Among the entries below, one stretch runs from the line that contains "example_blobs)] m ∧" through the line that contains "last_sequencer_commitment_index example_out) ∧". Repeat that stretch exactly, ends included, and only that.

Data records:
┄┄┄┄┄┄┄┄┄┄
(* ===== verification/LightClientExamples.v ===== *)
(** * The light client on a concrete block

    A first block with a sequencer commitment and a batch proof for it, processed with the
    instances of [Concrete]; the theorems of [LightClientProps] applied to it. *)

From S2P Require Import Prelude Forks DaTypes MerkleTree CacheLog StateMonad WorkingSet ZkStorage.
From S2P Require Import Accessors LightClient LightClientState LightClientProps Concrete.

(** ** The block *)

#[local] Instance plain_sha : Sha256 := λ b, b.
#[local] Instance plain_decompress : Decompress := λ b, Some b.

(** A council that signs with its own key. *)
#[local] Instance plain_council : CouncilCrypto := {|
  eip191_hash_message b := b;
  from_sec1_bytes_ok _ := true;
  signature_from_bytes_ok _ := true;
  verify_prehash key _ s := bool_decide (key = s)
|}.

Definition word (n : Z) : bytes := be_bytes 32 n.
Definition example_commitment : SequencerCommitment := mkCommitment (word 7) 1 10.
Definition example_output : BatchProofCircuitOutput := {|
  state_roots := [word 100; word 101];
  final_l2_block_hash := word 8;
  state_diff := [];
  last_l2_height := 10;
  sequencer_commitment_hashes := [to_vec example_commitment];
  sequencer_commitment_index_range := (1, 1);
  last_l1_hash_on_bitcoin_light_client_contract := word 50;
  previous_commitment_index := None;
  previous_commitment_hash := None
|}.

(** A zkVM in which one proof verifies, under one method id. *)
Definition example_id : list Z := [1; 2; 3; 4; 5; 6; 7; 8].
#[local] Instance example_zkvm : Zkvm := {|
  extract_raw_output p := Some p;
  deserialize_output j := if bool_decide (j = [Byte.x01]) then Some example_output else None;
  zk_verify p id _ := bool_decide (p = [Byte.x01] ∧ id = example_id);
  verify_and_deserialize_output _ _ _ := None
|}.

#[local] Instance example_well_typed : WellTyped.
Proof.
  split; [|done]. intros j o. simpl. case_bool_decide; [|done]. intros [= <-].
  vm_compute. intuition (try discriminate). by repeat constructor.
Defined.

Definition example_config : LightClientConfig := {|
  cfg_network := Nightly;
  cfg_l2_genesis_root := word 100;
  cfg_initial_batch_proof_method_ids := [(0, example_id)];
  cfg_batch_prover_da_public_key := [Byte.x0a];
  cfg_sequencer_da_public_key := [Byte.x0b];
  cfg_council_keys := []
|}.

Lemma example_good_config : good_config example_config.
Proof.
  split; [done|]. split; [done|]. intros [|i] [|j] x y Hij Hx Hy; try lia; done.
Defined.

Definition example_blobs : list Blob := [
  mkBlob [Byte.x0b] (word 1) (to_vec (DaSequencerCommitment example_commitment));
  mkBlob [Byte.x0a] (word 2) (to_vec (Complete [Byte.x01]))].

(** What the block leads to on a plain map. *)
Definition example_run : outcome string (bytes * Z * Z) * gmap bytes bytes :=
  run_on_map 1 example_config example_blobs (word 50) None ∅.

(** The light client moves to the commitment of the block. *)
Example example_run_result : example_run.1 = Ret (word 101, 10, 1).
Proof. vm_compute. reflexivity. Qed.

(** A witness for the block: four absent slots, the two roots and the proofs. *)
Definition example_witness : Witness.t :=
  let none := to_vec (None : option bytes) in
  let proof := to_vec (Borsh:=coder_borsh (H0:=any_typed)) tt in
  Witness.mk ([none; none; none; none; to_vec LCP_JMT_GENESIS_ROOT; proof; proof; proof; proof;
               proof; to_vec (listing_root example_run.2)]).

#[local] Instance example_da : DaVerifier unit unit unit unit := {|
  da_verify_header_chain _ _ _ := Ret (mkDaState (word 50) 1 (word 1) 0 0 []);
  da_verify_transactions _ _ _ := Ret example_blobs;
  da_header_hash _ := word 50
|}.

Definition example_input : LightClientCircuitInput unit unit unit :=
  mkInput unit unit unit tt tt tt example_id None example_witness.

Definition example_out : LightClientCircuitOutput :=
  mkOutput (word 101) (listing_root example_run.2) example_id
    (mkDaState (word 50) 1 (word 1) 0 0 []) 10 1.

Lemma example_circuit : run_circuit 1 example_input example_config = Ret example_out.
Proof. vm_compute. reflexivity. Qed.

(** ** The theorems on the block *)

Lemma light_client_sound_witness :
  ∃ m, commits (lcp_state_root example_out) m ∧ lc_inv example_config [(word 50, example_blobs)] m ∧
    path m (cfg_l2_genesis_root example_config, 0, 0)
      (l2_state_root example_out, out_last_l2_height example_out,
       last_sequencer_commitment_index example_out) ∧
    verified_at m (u32_add (last_sequencer_commitment_index example_out) 1) = None.
Proof.
  apply (light_client_sound example_config [(word 50, example_blobs)] example_out).
  - exact example_good_config.
  - vm_compute. reflexivity.
  - exact (proven_first example_config 1 example_input example_blobs example_out example_circuit eq_refl eq_refl).
Defined.

Definition example_result : RunL1BlockResult :=
  match run_l1_block 1 example_config example_witness example_blobs (word 50) None with
  | Ret r => r
  | _ => mkRunResult [] LCP_JMT_GENESIS_ROOT 0 Witness.default 0
  end.

Lemma circuit_refines_map_witness :
  ∃ m', run_on_map 1 example_config example_blobs (word 50) None ∅ =
          (Ret (res_l2_state_root example_result, res_last_l2_height example_result,
                res_last_sequencer_commitment_index example_result), m') ∧
        commits (res_lcp_state_root example_result) m'.
Proof.
  apply (circuit_refines_map 1 example_config example_witness example_blobs (word 50) None
    example_result ∅).
  - vm_compute. reflexivity.
  - vm_compute. reflexivity.
Defined.

Lemma block_keeps_tables_witness :
  tables_le ∅ example_run.2 ∧ block_known example_run.2 (word 50) ∧
  lc_inv example_config [(word 50, example_blobs)] example_run.2.
Proof.
  apply (block_keeps_tables 1 example_config [] example_blobs (word 50) None ∅ (word 101, 10, 1)).
  - exact example_good_config.
  - reflexivity.
  - fold example_run. rewrite <- example_run_result. apply surjective_pairing.
Defined.

(** The state in which the second blob of the block is processed. *)
Definition example_context : BlockContext :=
  mkContext Nightly 0 0 [Byte.x0a] [Byte.x0b] [].
Definition example_proof_blob : Blob :=
  mkBlob [Byte.x0a] (word 2) (to_vec (Complete [Byte.x01])).
Definition before_proof : gmap bytes bytes :=
  (run_on_map 1 example_config (take 1 example_blobs) (word 50) None ∅).2.

Lemma blob_effects_authorised_witness :
  rtc (lc_step example_context example_proof_blob) before_proof
    (process_blob example_context example_proof_blob before_proof).2 ∧
  verified_at (process_blob example_context example_proof_blob before_proof).2 1 =
    Some (mkVerified (word 100) (word 101) 10).
Proof.
  split; [|vm_compute; reflexivity].
  apply (blob_effects_authorised example_context example_proof_blob before_proof
    (process_blob example_context example_proof_blob before_proof).1).
  - apply surjective_pairing.
  - vm_compute. exact id.
Defined.

Lemma select_method_id_in_force_witness :
  ∃ k e, select_method_id [(0, [1]); (5, [2]); (9, [3])] 7 = Ret e.2 ∧
    [(0, [1]); (5, [2]); (9, [3])] !! k = Some e ∧
    (0 ≤ 7 → e.1 ≤ 7 ∧ ∀ j e', (k < j)%nat →
      [(0, [1]); (5, [2]); (9, [3])] !! j = Some e' → 7 < e'.1) ∧
    (7 < 0 → k = 0%nat).
Proof.
  apply (select_method_id_in_force [(0, [1]); (5, [2]); (9, [3])] 7 (0, [1])).
  - intros [|[|[|i]]] [|[|[|j]]] x y Hij Hx Hy; simpl in Hx, Hy; simplify_eq; simpl; lia.
  - reflexivity.
Defined.

Lemma chaining_reaches_the_end_witness :
  chain_transitions (size example_run.2) (word 100) 0 0 example_run.2 =
    (Ret (word 101, 10, 1), example_run.2).
Proof.
  apply (chaining_reaches_the_end example_run.2 (word 100) 0 0 (word 101, 10, 1)).
  - unfold in_width. lia.
  - vm_compute. reflexivity.
  - apply Nat.le_refl.
  - eapply (path_next _ _ _ _ (mkVerified (word 100) (word 101) 10)).
    + vm_compute. reflexivity.
    + reflexivity.
    + apply path_here.
  - vm_compute. reflexivity.
Defined.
┄┄┄┄┄┄┄┄┄┄
*Output for this exercise:*
  ∃ m, commits (lcp_state_root example_out) m ∧ lc_inv example_config [(word 50, example_blobs)] m ∧
    path m (cfg_l2_genesis_root example_config, 0, 0)
      (l2_state_root example_out, out_last_l2_height example_out,
       last_sequencer_commitment_index example_out) ∧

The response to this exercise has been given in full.